Ultrasound Services at Palomar Health
What is an Ultrasound?
Ultrasound (or "sonography, or sonogram") is a procedure that uses high-frequency sound waves to show structures inside your body.
Common uses of this procedure.
Ultrasound is an excellent tool in several diagnostic situations including the examination of the fetus during pregnancy, distinguishing tumors and/or cysts, evaluating the gallbladder and other internal organs and viewing vessels and/or arteries.
How does it work?
Because the body contains over 90% water, sound waves can be used in some parts of the body just as sonar is used in bodies of water. Each time the sound hits tissue, such as an organ or blood vessel, an echo is sent back. A high-speed computer then uses these echoes to create a picture of your internal organs. The result is a very detailed examination which aids the physician in his or her diagnosis.
What should I expect?
You will be asked to lie down on a padded table and a gel will be applied to your skin above the area under examination. The technologist will move a device called a "transducer" over your skin and an image will appear on a video screen. Pictures of these images will be saved for permanent reference.

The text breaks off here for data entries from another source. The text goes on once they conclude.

Definition set_script (s : list op) (c : op) (a : bool) (u : ubuf) (l : local) : local :=
  mkLocal (tid l) (fmode_read l) (fmode_write l) s a u (avail l) (ret l) (work_size l) (cond l) (intr l) (f_pos l) c (history l).
Definition set_avail (x : Z) (l : local) : local :=
  mkLocal (tid l) (fmode_read l) (fmode_write l) (script l) (access l) (ubuf_ l) x (ret l) (work_size l) (cond l) (intr l) (f_pos l) (cur l) (history l).
Definition set_ret (x : Z) (l : local) : local :=
  mkLocal (tid l) (fmode_read l) (fmode_write l) (script l) (access l) (ubuf_ l) (avail l) x (work_size l) (cond l) (intr l) (f_pos l) (cur l) (history l).
Definition set_work (u : ubuf) (r w : Z) (l : local) : local :=
  mkLocal (tid l) (fmode_read l) (fmode_write l) (script l) (access l) u (avail l) r w (cond l) (intr l) (f_pos l) (cur l) (history l).
Definition set_cond (b : bool) (l : local) : local :=
  mkLocal (tid l) (fmode_read l) (fmode_write l) (script l) (access l) (ubuf_ l) (avail l) (ret l) (work_size l) b (intr l) (f_pos l) (cur l) (history l).
Definition set_intr (b : bool) (l : local) : local :=
  mkLocal (tid l) (fmode_read l) (fmode_write l) (script l) (access l) (ubuf_ l) (avail l) (ret l) (work_size l) (cond l) b (f_pos l) (cur l) (history l).
Definition set_pos (x : Z) (l : local) : local :=
  mkLocal (tid l) (fmode_read l) (fmode_write l) (script l) (access l) (ubuf_ l) (avail l) (ret l) (work_size l) (cond l) (intr l) x (cur l) (history l).
Definition add_result (l : local) : local :=
  mkLocal (tid l) (fmode_read l) (fmode_write l) (script l) (access l) (ubuf_ l) (avail l) (ret l) (work_size l) (cond l) (intr l) (f_pos l) (cur l) (history l ++ [(cur l, ret l, u_off (ubuf_ l))]).

Definition set_pipe (p : my_pipe_t) (m : kmem) : kmem := mkMem p (pending m) (log_in m) (log_out m).

(** Assignments to locals, and to the pipe. *)
Definition do_l (f : kmem -> local -> local) : code_t := SDo (fun m l => (m, f m l)).
Definition do_p (f : my_pipe_t -> my_pipe_t) : code_t := SDo (fun m l => (set_pipe (f (pipe m)) m, l)).

(** ** Wait queues of the kernel *)

(** A queue of the pipe, as its getter and setter. *)
Record queue := mkQueue { q_get : my_pipe_t -> list nat; q_set : list nat -> my_pipe_t -> my_pipe_t }.
Definition rq : queue := mkQueue read_queue set_read_queue.
Definition wq : queue := mkQueue write_queue set_write_queue.

Definition signal_pending (m : kmem) (l : local) : bool := mem_nat (tid l) (pending m).
Definition dequeue (q : queue) (t : nat) (p : my_pipe_t) : my_pipe_t := q_set q (remove_nat t (q_get q p)) p.
Definition enqueue (q : queue) (t : nat) (p : my_pipe_t) : my_pipe_t := q_set q (t :: remove_nat t (q_get q p)) p.

Definition prepare_to_wait_event (q : queue) (m : kmem) (l : local) : kmem * local :=
  if signal_pending m l then (set_pipe (dequeue q (tid l) (pipe m)) m, set_intr true l)
  else (set_pipe (enqueue q (tid l) (pipe m)) m, set_intr false l).
Definition finish_wait (q : queue) (r : Z) (m : kmem) (l : local) : kmem * local :=
  (set_pipe (dequeue q (tid l) (pipe m)) m, set_ret r l).

(** schedule() in an interruptible task that stands in the queue: it runs
    again once it was taken out of the queue or has a signal. *)
Definition schedule (q : queue) : code_t :=
  SAwait (fun m l => negb (mem_nat (tid l) (q_get q (pipe m))) || signal_pending m l) (fun m l => (m, l)).

(** A condition with effects is a statement that takes what to do when it is
    true. *)
Definition wait_event_interruptible (q : queue) (condition : code_t -> code_t) : code_t :=
  condition (do_l (fun _ => set_ret 0) ;; SReturn) ;;
  SWhile (fun _ _ => true)
    (SDo (prepare_to_wait_event q) ;;
     condition (SDo (finish_wait q 0) ;; SReturn) ;;
     SIf (fun _ l => intr l) (SDo (finish_wait q (- ERESTARTSYS)) ;; SReturn) SSkip ;;
     schedule q).

Definition wake_up_all (q : queue) : code_t := do_p (q_set q []).

(** ** The file operations *)

(** lock the pipe, unlock the pipe (DO_MUTEX) *)
Definition pipe_lock : code_t := SLock.
Definition pipe_unlock : code_t := SUnlock.

Definition pipe_reader_should_i_wake_up (yes : code_t) : code_t :=
  pipe_lock ;;
  do_l (fun m => set_cond ((0 <? pipe_data (pipe m)) || (writers (pipe m) =? 0))) ;;
  SIf (fun _ l => negb (cond l)) pipe_unlock yes.

(** wait on the pipes readers queue (DO_WAITQUEUE) *)
Definition pipe_wait_read : code_t :=
  pipe_unlock ;;
  SCall (wait_event_interruptible rq pipe_reader_should_i_wake_up).

Definition pipe_writer_should_i_wake_up (yes : code_t) : code_t :=
  pipe_lock ;;
  do_l (fun m => set_cond (0 <? pipe_room (pipe m))) ;;
  SIf (fun _ l => negb (cond l)) pipe_unlock yes.

(** wait on the pipes writers queue (DO_WAITQUEUE) *)
Definition pipe_wait_write : code_t :=
  pipe_unlock ;;
  SCall (wait_event_interruptible wq pipe_writer_should_i_wake_up).

(** wake up the readers, the writers *)
Definition pipe_wake_readers : code_t := wake_up_all rq.
Definition pipe_wake_writers : code_t := wake_up_all wq.

Definition pipe_open : code_t :=
  pipe_lock ;;
  SIf (fun _ l => fmode_read l) (do_p (fun p => set_readers (s32 (readers p + 1)) p)) SSkip ;;
  SIf (fun _ l => fmode_write l) (do_p (fun p => set_writers (s32 (writers p + 1)) p)) SSkip ;;
  pipe_unlock.

Definition pipe_release : code_t :=
  pipe_lock ;;
  SIf (fun _ l => fmode_read l) (do_p (fun p => set_readers (s32 (readers p - 1)) p)) SSkip ;;
  SIf (fun _ l => fmode_write l) (do_p (fun p => set_writers (s32 (writers p - 1)) p)) SSkip ;;
  SIf (fun _ l => fmode_write l)
    (SIf (fun m _ => writers (pipe m) =? 0) pipe_wake_readers SSkip)
    SSkip ;;
  pipe_unlock.

(** The bytes the buffer pointer passed are the ones that left the pipe. *)
Definition read_step (m : kmem) (l : local) : kmem * local :=
  match pipe_read_copy (pipe m) (avail l) (ubuf_ l) with
  | Some (r, w, p, u) =>
      (mkMem p (pending m) (log_in m) (log_out m ++ take (Z.to_nat (u_off u)) (u_mem u)), set_work u r w l)
  | None => (m, l)
  end.
Definition write_step (m : kmem) (l : local) : kmem * local :=
  match pipe_write_copy (pipe m) (avail l) (ubuf_ l) with
  | Some (r, w, p, u) =>
      (mkMem p (pending m) (log_in m ++ take (Z.to_nat (u_off u)) (u_mem u)) (log_out m), set_work u r w l)
  | None => (m, l)
  end.

Definition pipe_read : code_t :=
  SIf (fun _ l => negb (access l)) (do_l (fun _ => set_ret (- EFAULT)) ;; SReturn) SSkip ;;
  pipe_lock ;;
  do_l (fun m => set_avail (pipe_data (pipe m))) ;;
  SWhile (fun m l => (avail l =? 0) && (0 <? writers (pipe m)))
    (pipe_wait_read ;;
     SIf (fun _ l => negb (ret l =? 0)) (pipe_unlock ;; SReturn) SSkip ;;
     do_l (fun m => set_avail (pipe_data (pipe m)))) ;;
  SIf (fun m l => (avail l =? 0) && (writers (pipe m) =? 0))
    (pipe_unlock ;; do_l (fun _ => set_ret 0) ;; SReturn) SSkip ;;
  SAssert (fun m l => match pipe_read_copy (pipe m) (avail l) (ubuf_ l) with Some _ => true | None => false end) ;;
  SDo read_step ;;
  SIf (fun _ l => negb (ret l =? 0)) (pipe_unlock ;; SReturn) SSkip ;;
  do_l (fun _ l => set_pos (s64 (f_pos l + work_size l)) l) ;;
  pipe_unlock ;;
  pipe_wake_writers ;;
  do_l (fun _ l => set_ret (work_size l) l).

Definition pipe_write : code_t :=
  SIf (fun _ l => negb (access l)) (do_l (fun _ => set_ret (- EFAULT)) ;; SReturn) SSkip ;;
  pipe_lock ;;
  do_l (fun m => set_avail (pipe_room (pipe m))) ;;
  SWhile (fun _ l => avail l =? 0)
    (pipe_wait_write ;;
     SIf (fun _ l => negb (ret l =? 0)) (pipe_unlock ;; SReturn) SSkip ;;
     do_l (fun m => set_avail (pipe_room (pipe m)))) ;;
  SAssert (fun m l => match pipe_write_copy (pipe m) (avail l) (ubuf_ l) with Some _ => true | None => false end) ;;
  SDo write_step ;;
  SIf (fun _ l => negb (ret l =? 0)) (pipe_unlock ;; SReturn) SSkip ;;
  do_l (fun _ l => set_pos (s64 (f_pos l + work_size l)) l) ;;
  pipe_unlock ;;
  pipe_wake_readers ;;
  do_l (fun _ l => set_ret (work_size l) l).

(** ** A process: it opens the pipe, makes its calls and closes the pipe.  The
    kernel refuses a read or a write that the open mode does not allow. *)
Definition next_op (m : kmem) (l : local) : kmem * local :=
  match script l with
  | [] => (m, l)
  | OpRead n a ok :: s => (m, set_script s (OpRead n a ok) a (mkUbuf (replicate n Byte.x00) 0 ok) l)
  | OpWrite d a ok :: s => (m, set_script s (OpWrite d a ok) a (mkUbuf d 0 ok) l)
  | OpKill t :: s => (mkMem (pipe m) (t :: pending m) (log_in m) (log_out m), set_script s (OpKill t) (access l) (ubuf_ l) l)
  end.
Definition is_read (_ : kmem) (l : local) : bool := match script l with OpRead _ _ _ :: _ => true | _ => false end.
Definition is_write (_ : kmem) (l : local) : bool := match script l with OpWrite _ _ _ :: _ => true | _ => false end.
Definition more (_ : kmem) (l : local) : bool := match script l with [] => false | _ => true end.

Definition process : code_t :=
  SCall pipe_open ;;
  SWhile more
    (SIf is_read
       (SDo next_op ;; SIf (fun _ l => fmode_read l) (SCall pipe_read) (do_l (fun _ => set_ret (- EBADF))))
       (SIf is_write
          (SDo next_op ;; SIf (fun _ l => fmode_write l) (SCall pipe_write) (do_l (fun _ => set_ret (- EBADF))))
          (SDo next_op)) ;;
     do_l (fun _ => add_result)) ;;
  SCall pipe_release.

(** A process by its open mode and its calls. *)
Definition start (i : nat) (p : bool * bool * list op) : thread local :=
  let '(r, w, s) := p in
  mkThread 0 Running (mkLocal i r w s true (mkUbuf [] 0 0) 0 0 0 false false 0 (OpKill 0) []).
Definition system (p : my_pipe_t) (ps : list (bool * bool * list op)) : config kmem local :=
  mkConfig (mkMem p [] [] []) None (imap start ps).

Definition code (_ : nat) : list (instr kmem local) := compile process.

End KPipe.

You may be asked to hold your breath or assume different positions on the table. It is important that you remain as still as possible during your exam.
Depending on the exam your physician has ordered, you may need to fill your bladder with fluid or prepare for your exam hours before the actual test.
Your exam will be read and a report will be phoned, faxed or mailed to your physician promptly. He/she will share the results with you.